While premiums may be edging up already or at some point this year because of the increase in risk, many are seeing renewed interest in cover. Although D&O is commonplace among public limited and large privately owned companies, the SME market has not embraced the cover. Estimates suggest that as much as 80% of this market does not have cover. This is changing, though. "We're seeing a lot more submissions and broker enquiries," says Mr Taylor. "Penetration will increase significantly this year."

This increase will be driven by a number of factors. Mr Shreeve, who specialises in the UK and European SME market, says that he has seen a steady increase in awareness. "Businesses are aware of the increased legislation and when they discover that they can buy a product that will protect them, they do," he says.

In addition to this growing awareness of the products, and the risks involved, more brokers are expected to introduce D&O to their product range this year. "I've come across a lot of brokers who are looking to set up a facility to sell D&O to their client base," says Mr Watson. "Penetration is low in some areas of the market and with the risks so high-profile, it is a good time to promote cover."

He does, however, warn that it will not necessarily be an easy sale. "A director who understands the risks will continue to buy cover, but, with costs under scrutiny, not every client will be prepared to spend money on additional cover," he explains.

Boost for service and quality

Clients are paying more attention to the cover they purchase. "Rather than buying purely on price, directors are giving more thought to their purchase and analysing coverage as part of a broader risk management and corporate governance approach," says Mr Allen. "This is good news for those in the market who can distinguish themselves on service and quality of product."

With a higher level of claims anticipated, capacity could come under pressure this year. It is likely that, although there will still be plenty of cover to go round, it will not necessarily be as easy to obtain.

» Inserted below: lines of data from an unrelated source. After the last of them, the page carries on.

(** [pad] with the block size of the engine. *)
Lemma pad_8 (D : bytes) :
  exists (n : Z) (b : byte),
    n = (8 - Z.of_nat (length D) mod 8)%Z /\ (1 <= n <= 8)%Z
    /\ byte_int b = n
    /\ pad D 8 = Ok (D ++ repeat b (Z.to_nat n)).
Proof.
  set (n := (8 - Z.of_nat (length D) mod 8)%Z).
  assert (Hn : (1 <= n <= 8)%Z)
    by (unfold n; pose proof (Z.mod_pos_bound (Z.of_nat (length D)) 8); lia).
  destruct (byte_of_small n) as [b [Eb Hb]]; [lia|].
  exists n, b. split; [reflexivity|]. split; [exact Hn|]. split; [exact Hb|].
  unfold pad. cbv zeta. fold n.
  change (8 =? 0)%Z with false. cbv iota.
  destruct (Z.eqb_spec n 0); [lia|].
  rewrite Eb. cbn [bind]. do 2 f_equal. apply concat_repeat_singleton.
Qed.

Lemma unpad_strips (data : bytes) :
  data <> [] ->
  (1 <= byte_int (last data x00) <= 8)%Z ->
  (byte_int (last data x00) <= Z.of_nat (length data))%Z ->
  unpad data 8
  = firstn (length data - Z.to_nat (byte_int (last data x00))) data.
Proof.
  intros Hd H1 H2. unfold unpad. destruct data as [|x data]; [congruence|].
  set (n := byte_int (last (x :: data) x00)) in *.
  destruct (Z.ltb_spec n 1); [lia|].
  destruct (Z.ltb_spec 8 n); [lia|].
  destruct (Z.ltb_spec (Z.of_nat (length (x :: data))) n); [lia|].
  reflexivity.
Qed.

Lemma unpad_lenient (data : bytes) :
  (byte_int (last data x00) < 1)%Z \/ (8 < byte_int (last data x00))%Z
  \/ (Z.of_nat (length data) < byte_int (last data x00))%Z ->
  unpad data 8 = data.
Proof.
  intros H. unfold unpad. destruct data as [|x data]; [reflexivity|].
  set (n := byte_int (last (x :: data) x00)) in *.
  destruct (Z.ltb_spec n 1); [reflexivity|].
  destruct (Z.ltb_spec 8 n); [reflexivity|].
  destruct (Z.ltb_spec (Z.of_nat (length (x :: data))) n); [reflexivity|].
  lia.
Qed.

(** What [pad] returns, with its length and its [unpad]. *)
Lemma pad_8_unpad (D : bytes) :
  exists (n : Z) (b : byte) (padded : bytes),
    n = (8 - Z.of_nat (length D) mod 8)%Z
    /\ (1 <= n <= 8)%Z
    /\ byte_int b = n
    /\ pad D 8 = Ok padded
    /\ padded = D ++ repeat b (Z.to_nat n)
    /\ length padded = (length D + Z.to_nat n)%nat
    /\ (length padded mod 8 = 0)%nat
    /\ unpad padded 8 = D.
Proof.
  destruct (pad_8 D) as [n [b [En [Hn [Hb E]]]]].
  exists n, b, (D ++ repeat b (Z.to_nat n)).
  assert (Hlast : last (D ++ repeat b (Z.to_nat n)) x00 = b)
    by (apply last_app_repeat; lia).
  assert (Hlen : length (D ++ repeat b (Z.to_nat n))
                 = (length D + Z.to_nat n)%nat)
    by (rewrite length_app, repeat_length; reflexivity).
  repeat split; try assumption; try lia.
  - rewrite Hlen.
    assert (Hz : ((Z.of_nat (length D) + n) mod 8 = 0)%Z).
    { rewrite En.
      replace (Z.of_nat (length D) + (8 - Z.of_nat (length D) mod 8))%Z
        with (Z.of_nat (length D) - Z.of_nat (length D) mod 8 + 1 * 8)%Z by lia.
      rewrite Z.mod_add by lia.
      rewrite Zminus_mod, Zmod_mod, Z.sub_diag. reflexivity. }
    apply Nat2Z.inj. rewrite Nat2Z.inj_mod, Nat2Z.inj_add, Z2Nat.id by lia.
    exact Hz.
  - rewrite unpad_strips.
    + rewrite Hlast, Hb, Hlen, Nat.add_sub, firstn_app, Nat.sub_diag,
        firstn_all. simpl. apply app_nil_r.
    + destruct (Z.to_nat n) eqn:Hz; [lia|]. destruct D; discriminate.
    + rewrite Hlast, Hb. exact Hn.
    + rewrite Hlast, Hb, Hlen. lia.
Qed.

(** C7: [pad D] appends [n] bytes of value [n], [n = 8 - len D mod 8] (so 8
    when the remainder is 0), and its result is a strictly longer multiple of
    8; [unpad] drops as many bytes as the last byte says when that value is
    in [1, 8] and within the buffer, and returns its argument unchanged
    otherwise, without failing; hence [unpad (pad D) = D]. *)
Theorem pad_unpad_spec (D : bytes) :
  (exists (n : Z) (b : byte) (padded : bytes),
      n = (8 - Z.of_nat (length D) mod 8)%Z
      /\ (Z.of_nat (length D) mod 8 = 0 -> n = 8)%Z
      /\ byte_int b = n
      /\ pad D 8 = Ok padded
      /\ padded = D ++ repeat b (Z.to_nat n)
      /\ (length D < length padded)%nat
      /\ (length padded mod 8 = 0)%nat
      /\ unpad padded 8 = D)
  /\ (let n := byte_int (last D x00) in
      unpad D 8 =
      if ((1 <=? n) && (n <=? 8) && (n <=? Z.of_nat (length D)))%Z
      then firstn (length D - Z.to_nat n) D
      else D).
Proof.
  split.
  - destruct (pad_8_unpad D)
      as [n [b [padded [En [Hn [Hb [E [Ep [Hl [Hm Hu]]]]]]]]]].
    exists n, b, padded.
    repeat split; try assumption; lia.
  - cbv zeta. set (n := byte_int (last D x00)).
    destruct (Z.leb_spec 1 n); cbn [andb].
    + destruct (Z.leb_spec n 8); cbn [andb].
      * destruct (Z.leb_spec n (Z.of_nat (length D))).
        -- apply unpad_strips; try (fold n; lia).
           intros ->. simpl in *. lia.
        -- apply unpad_lenient. fold n. lia.
      * apply unpad_lenient. fold n. lia.
    + apply unpad_lenient. fold n. lia.
Qed.

(** ** Blocks, XOR and counters *)

Lemma bytes_of_ints_ok (l : list Z) :
  Forall (fun z => (0 <= z <= 255)%Z) l ->
  exists bs, bytes_of_ints l = Ok bs /\ length bs = length l
             /\ map byte_int bs = l.
Proof.
  induction l as [|z l IH]; intros H.
  - exists []. repeat split.
  - inversion H as [|? ? Hz Hl]; subst.
    destruct (IH Hl) as [bs [E [Hlen Hmap]]].
    destruct (byte_of_small z Hz) as [b [Eb Hb]].
    exists (b :: bs). unfold bytes_of_ints in *. cbn [mapM] in *.
    destruct (z <? 0)%Z; [discriminate Eb|].
    destruct (Byte.of_N (Z.to_N z)); [|discriminate Eb].
    cbn [bind] in Eb. injection Eb as ->.
    cbn [bind]. rewrite E. cbn [bind].
    split; [reflexivity|].
    split; cbn [map length]; [rewrite Hlen|rewrite Hb, Hmap]; reflexivity.
Qed.

Lemma byte_int_range (b : byte) : (0 <= byte_int b <= 255)%Z.
Proof. unfold byte_int. pose proof (Byte.to_N_bounded b). lia. Qed.

Lemma byte_lxor_range (a b : byte) :
  (0 <= Z.lxor (byte_int a) (byte_int b) <= 255)%Z.
Proof.
  unfold byte_int. rewrite <- N2Z.inj_lxor.
  assert (H : (N.lxor (Byte.to_N a) (Byte.to_N b) < 2 ^ 8)%N).
  { apply lxor_lt.
    - pose proof (Byte.to_N_bounded a). simpl. lia.
    - pose proof (Byte.to_N_bounded b). simpl. lia. }
  simpl in H. lia.
Qed.

(** [xor_bytes] never raises; it cuts to the shorter argument. *)
Lemma xor_bytes_ok (a b : bytes) :
  exists c, xor_bytes a b = Ok c
            /\ length c = Nat.min (length a) (length b)
            /\ map byte_int c
               = map (fun pc => Z.lxor (byte_int (fst pc)) (byte_int (snd pc)))
                     (combine a b).
Proof.
  unfold xor_bytes.
  destruct (bytes_of_ints_ok
              (map (fun pc => Z.lxor (byte_int (fst pc)) (byte_int (snd pc)))
                   (combine a b))) as [c [E [Hl Hm]]].
  - apply Forall_forall. intros z Hz. apply in_map_iff in Hz.
    destruct Hz as [[p q] [<- _]]. apply byte_lxor_range.
  - exists c. split; [exact E|]. split; [|exact Hm].
    rewrite Hl, length_map, length_combine. reflexivity.
Qed.

Lemma byte_int_inj (a b : byte) : byte_int a = byte_int b -> a = b.
Proof.
  unfold byte_int. intros H. apply N2Z.inj in H.
  pose proof (Byte.of_to_N a) as Ha. rewrite H, Byte.of_to_N in Ha.
  congruence.
Qed.

Lemma map_byte_int_inj (a b : bytes) : map byte_int a = map byte_int b -> a = b.
Proof.
  revert b. induction a as [|x a IH]; intros [|y b] H; try discriminate H.
  - reflexivity.
  - simpl in H. injection H as H1 H2. f_equal; [apply byte_int_inj|apply IH]; assumption.
Qed.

This will require insurers to adjust their pricing strategies. "It's all about risk management," says Mr Peck. "Before an insurer provides cover they're going to need to know the client well so they can appreciate the risk and price accordingly."

Mr Basile agrees that risk management will become a more important consideration. "Risk isn't being evaluated properly but this will have to change as claims increase," he explains.

He adds that underwriters are still basing their pricing on financial stability and other financial factors, but that this does not give sufficient insight into the business. "Claims and bankruptcies can come from anywhere but it is more likely to be those companies that have poor controls in place as well as those with weak balance sheets," he adds.

In spite of the greater risks present in the market, new players may also be attracted to the market over the next 12 months.

Mr Peck explains: "Rates are hardening and there's demand for the product. An underwriter coming into the market now wouldn't have a history of claims and, with a good risk management strategy, could maintain a clean and profitable book of business. It could be a very good time to be writing D&O cover."